Whistlecraft was referred to as the' weather prophet of Thwaite'.[3] He was most notable for Whistlecraft's Weather Almanac published annually from 1856 to 1884 and for The Climate of England (1840) and Rural Gleanings (1851).[4] He kept detailed weather records for more than sixty years, beginning when he was nine years old.[2] The National Meteorological Archive in Exeter contains his weather diaries for Thwaite from 1827 to 1892.

In an interviewed published in the East Anglian Daily Times in 1892 he described his motivation for publishing his almanac

I used to study the look of the heavens, and the action of the glass, and so on, and those fortnightly forecasts of mine came so near, so often , that people came to me and said, “You must write an almanac at one”. I used to the pay taxes at Eye in those days and the tax receiver, who came down to London, took the matter up, saying that he would guarantee the purchase of so many copies if the thing were started.
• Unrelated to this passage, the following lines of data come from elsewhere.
(** C19: A member that was removed never comes back: whatever changes are
    proposed and committed after that, its id stays in the removed ones, is neither a
    member nor a voter, and every change that names it is refused with
    [ErrIDRemoved]. *)
Theorem removed_stays_out ccs : forall s id,
  server_ok s -> Forall change_fits ccs -> RaftCluster.RemovedMap (KingbusServer.cluster s) !! id = Some true ->
  exists s', apply_changes ccs s = (Ok tt, s') /\ server_ok s' /\
    RaftCluster.IsIDRemoved id (KingbusServer.cluster s') = true /\
    RaftCluster.Member id (KingbusServer.cluster s') = None /\ (id ∉ RaftConf.prs (KingbusServer.raft s')) /\
    (forall cc, ConfChange.NodeID cc = id -> valid cc (KingbusServer.cluster s') = Err ErrIDRemoved).
Proof.
  induction ccs as [|cc ccs IH]; intros s id Hs Hf Hr.
  - exists s. split; [done|]. split; [done|]. unfold RaftCluster.IsIDRemoved, valid, RaftCluster.validate.
    rewrite Hr. split; [done|].
    assert (RaftCluster.MembersMap (KingbusServer.cluster s) !! id = None) as Hn.
    { apply eq_None_not_Some. intros Hm. destruct Hs as [(Hc & _) _ _ _]. pose proof (ok_removed _ Hc id Hm) as E. cbn in E. congruence. }
    split; [unfold RaftCluster.Member; by rewrite Hn|]. split; [rewrite (server_voters _ Hs); by apply not_elem_of_dom|].
    intros cc ->. by rewrite Hr.
  - apply Forall_cons in Hf as [Hf Hfs]. cbn [apply_changes].
    destruct (valid cc (KingbusServer.cluster s)) as [[]|e|] eqn:Hv.
    + destruct (accepted_ok cc s Hs Hf Hv) as (s1 & E & Hc & Hok & _). rewrite (bind_ok _ _ _ _ _ E).
      apply IH; [done..|]. rewrite Hc. by apply removed_after.
    + destruct (refused_ok cc e s Hs Hv) as (s1 & E & Hc & _ & Hok & _). rewrite (bind_ok _ _ _ _ _ E).
      apply IH; [done..|]. by rewrite Hc.
    + by destruct (valid_no_panic cc (KingbusServer.cluster s) Hf).
Qed.

(** * A crash between the two writes of a change *)

Lemma nodes_elem id (x : gset Z) : id ∈ RaftConf.nodes x <-> id ∈ x.
Proof. unfold RaftConf.nodes. rewrite merge_sort_Permutation. apply elem_of_elements. Qed.

Lemma saveConfState_up c s : store_up (KingbusServer.store s) -> exists s',
  KingbusServer.saveConfState c s = (Ok tt, s') /\
  KingbusServer.cluster s' = KingbusServer.cluster s /\ KingbusServer.raft s' = KingbusServer.raft s.
Proof.
  intros [Hc Hf]. eexists. unfold KingbusServer.saveConfState, fatal_on_err, KingbusServer.on_store, zoom.
  rewrite Set_open by done. by split.
Qed.

(** The store after [AddMember]: the new cluster, and the old configuration. *)
Lemma AddMember_up m s : store_up (KingbusServer.store s) ->
  let c' := RaftCluster.set_MembersMap (<[Member.ID m := m]> (RaftCluster.MembersMap (KingbusServer.cluster s)))
    (KingbusServer.cluster s) in
  exists st', RaftCluster.AddMember m (KingbusServer.cluster s, KingbusServer.store s) = (Ok tt, (c', st')) /\
    store_up st' /\ RaftCluster.GetRaftClusterFromStorage st' = (Ok c', st') /\
    MetaStore.Get (StringToBytes ConfStateKey) st' =
      ((MetaStore.Get (StringToBytes ConfStateKey) (KingbusServer.store s)).1, st').
Proof.
  intros Hup c'. destruct (meta_set_get_law (KingbusServer.store s) (StringToBytes RaftClusterKey) (json_Marshal c'))
    as (st' & Hset & Hup' & Hget & Hother); [exact Hup|done|apply StringToBytes_ok|].
  exists st'. split; [|split; [exact Hup'|split]].
  - unfold RaftCluster.AddMember, bind, RaftCluster.update, modify, fatal_on_err, RaftCluster.SaveToStorage.
    cbn [fst snd]. fold c'. by rewrite Hset.
  - unfold RaftCluster.GetRaftClusterFromStorage. by rewrite Hget, json_roundtrip.
  - specialize (Hother (StringToBytes ConfStateKey) ltac:(done) (StringToBytes_ok _) ltac:(done)).
    pose proof (meta_get_pure st' (StringToBytes ConfStateKey) Hup' ltac:(done)) as Hpure.
    change (meta_Get (StringToBytes ConfStateKey)) with (MetaStore.Get (StringToBytes ConfStateKey)) in *.
    destruct (MetaStore.Get (StringToBytes ConfStateKey) st') as [x y]. cbn [fst snd] in *. by subst.
Qed.

(** Adding a member is not atomic: when the process ends after the cluster
    is stored and before the configuration of the raft library is, the server that
    starts from this store refuses the same entry with [ErrIDExists], and from then
    on the node is a member of the cluster that the raft library does not know. *)
Theorem add_member_crash_forgets_node `{!JsonLaws ConfState.t} cc (m : Member.t) s s1 r :
  server_ok s -> conf_saved s -> change_fits cc -> ConfChange.Type_ cc = ConfChangeAddNode ->
  valid cc (KingbusServer.cluster s) = Ok tt -> json_Unmarshal (ConfChange.Context_ cc) = Some m ->
  KingbusServer.on_cluster (RaftCluster.AddMember m) s = (Ok tt, s1) ->
  KingbusServer.store r = KingbusServer.store s1 ->
  RaftCluster.GetRaftClusterFromStorage (KingbusServer.store r) = (Ok (KingbusServer.cluster r), KingbusServer.store r) ->
  conf_saved r -> RaftConf.done (KingbusServer.raft r) = false ->
  exists r', KingbusServer.applyConfChange cc r = (Ok (false, Some ErrIDExists), r') /\
    is_Some (RaftCluster.MembersMap (KingbusServer.cluster r') !! ConfChange.NodeID cc) /\
    (ConfChange.NodeID cc ∉ ConfState.Nodes (RaftConf.conf_state (KingbusServer.raft r'))).
Proof.
  intros Hs Hsv [Hn Hf] Hty Hv Hm Ha Hst Hget Hsvr Hdr. rewrite Hty in Hf. destruct Hf as (m' & Hm' & Hid).
  rewrite Hm in Hm'. injection Hm' as <-. apply validate_ok in Hv as [Hr Hv]; [|apply (server_stored _ Hs)].
  rewrite Hty in Hv. destruct Hv as [Hnone _].
  destruct (AddMember_up m s (proj1 (proj2 (server_stored _ Hs)))) as (st' & E & Hup' & Hget' & Hconf).
  rewrite (on_cluster_ok _ _ _ _ _ E) in Ha. injection Ha as <-.
  change (KingbusServer.store (KingbusServer.set_store st' _)) with st' in Hst. rewrite Hst in *.
  rewrite Hget' in Hget. injection Hget as Hc.
  unfold conf_saved in Hsv, Hsvr. rewrite Hst, Hconf, Hsv in Hsvr. cbn [fst] in Hsvr. injection Hsvr as Hj.
  apply (f_equal (json_Unmarshal (A := ConfState.t))) in Hj. rewrite !json_roundtrip in Hj. injection Hj as Hj1 Hj2.
  unfold KingbusServer.applyConfChange.
  assert (KingbusServer.on_cluster (RaftCluster.ValidateConfigurationChange cc) r = (Err ErrIDExists, r)) as ->.
  { unfold KingbusServer.on_cluster, zoom. rewrite Hst. unfold RaftCluster.ValidateConfigurationChange, bind, zoom.
    cbn [fst snd]. unfold RaftCluster.membersFromStore. rewrite Hget'. cbn [fst snd].
    unfold lift, RaftCluster.validate. cbn. rewrite Hr, Hty. cbn. rewrite <- Hid, lookup_insert_eq. cbn.
    unfold KingbusServer.set_store, KingbusServer.set_cluster, KingbusServer.store in *. rewrite <- Hst.
    by destruct r as [? ? []]. }
  unfold bind at 1, KingbusServer.raft_ApplyConfChange, zoom, RaftConf.ApplyConfChange. rewrite Hdr.
  cbn [KingbusServer.set_NodeID ConfChange.NodeID]. rewrite Z.eqb_refl.
  destruct (saveConfState_up (RaftConf.conf_state (KingbusServer.raft r)) (KingbusServer.set_raft (KingbusServer.raft r) r))
    as (r' & E' & Hc' & Hr'); [change (store_up (KingbusServer.store r)); by rewrite Hst|].
  rewrite (bind_ok _ _ _ _ _ E'). exists r'. split; [done|]. rewrite Hc', Hr'. cbn. split.
  - rewrite <- Hc, <- Hid. cbn. rewrite lookup_insert_eq. eauto.
  - rewrite <- Hj1, nodes_elem, (server_voters _ Hs). by apply not_elem_of_dom.
Qed.
End conf.

(** * A sample server *)

#[local] Instance hard_state_json : Json HardState.t := code_json _.
#[local] Instance conf_state_json : Json ConfState.t := code_json _.
#[local] Instance cluster_json : Json RaftCluster.t := code_json _.
#[local] Instance member_json : Json Member.t := code_json _.
#[local] Instance cluster_laws : JsonLaws RaftCluster.t := code_json_laws _.
#[local] Instance member_laws : JsonLaws Member.t := code_json_laws _.
#[local] Instance conf_state_laws : JsonLaws ConfState.t := code_json_laws _.

(** [sample_cluster] after the member 4 was removed. *)
Definition conf_cluster : RaftCluster.t := RaftCluster.set_RemovedMap {[4 := true]} sample_cluster.
Definition conf_raft : RaftConf.t := RaftConf.mk (dom (RaftCluster.MembersMap conf_cluster)) ∅ false.

Definition server_with (st : MetaStore.t) (c : RaftCluster.t) : KingbusServer.t :=
  KingbusServer.mk 1 c (BinlogProgress.mk "" "" "" 0 "" (TrxParser.at_state TrxParser.EventParserNone) 0 0 ∅ st)
    conf_raft 0 0 [].
Definition conf_store : MetaStore.t := MetaStore.mk
  (<[ConfStateKey := json_Marshal (RaftConf.conf_state conf_raft)]> {[RaftClusterKey := json_Marshal conf_cluster]}) false [].
Definition conf_server : KingbusServer.t := server_with conf_store conf_cluster.

Lemma conf_cluster_ok : cluster_ok conf_cluster.
Proof.
  destruct sample_cluster_ok as [Hids _ _ Hurls]. split; [done| |intros id; cbn|done].
  - by apply map_Forall_singleton.
  - unfold conf_cluster, sample_cluster, RaftCluster.NewClusterFromMembers.
    cbn [RaftCluster.set_RemovedMap RaftCluster.MembersMap RaftCluster.RemovedMap foldl].
    intros [m Hm]. apply lookup_singleton_ne. intros <-. by vm_compute in Hm.
Qed.

Lemma conf_server_ok : server_ok conf_server.
Proof.
  split; [|done..]. split; [exact conf_cluster_ok|]. split; [done|].
  cbn [meta_Get meta_store]. rewrite Get_open by done.
  change (BytesToString (StringToBytes RaftClusterKey)) with RaftClusterKey.
  unfold conf_server, server_with, KingbusServer.store, conf_store. cbn [fst snd MetaStore.bucket BinlogProgress.store
    KingbusServer.binlogProgress KingbusServer.cluster]. by rewrite lookup_insert_ne, lookup_singleton_eq by done.
Qed.

Lemma conf_server_saved : conf_saved conf_server.
Proof.
  unfold conf_saved. rewrite Get_open by done. change (BytesToString (StringToBytes ConfStateKey)) with ConfStateKey.
  unfold conf_server, server_with, KingbusServer.store, conf_store. cbn [MetaStore.bucket BinlogProgress.store
    KingbusServer.binlogProgress KingbusServer.raft]. by rewrite lookup_insert_eq.
Qed.

(** A change that adds, and one that removes. *)
Definition add_change (m : Member.t) : ConfChange.t := ConfChange.mk 1 ConfChangeAddNode (Member.ID m) (json_Marshal m).
Definition remove_change (id : Z) : ConfChange.t := ConfChange.mk 2 ConfChangeRemoveNode id [].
Then Mr J M Burton of Ipswich – a bookseller and stationer in a large way of business there – came and said to me “why shouldn't you and I publish and almanac?”.[5][4]

He is referenced in "Rats", a short story by M. R. James: "so fine was the April of that year—which I have reason to believe was that which Orlando Whistlecraft chronicles in his weather record as the "Charming Year".[6]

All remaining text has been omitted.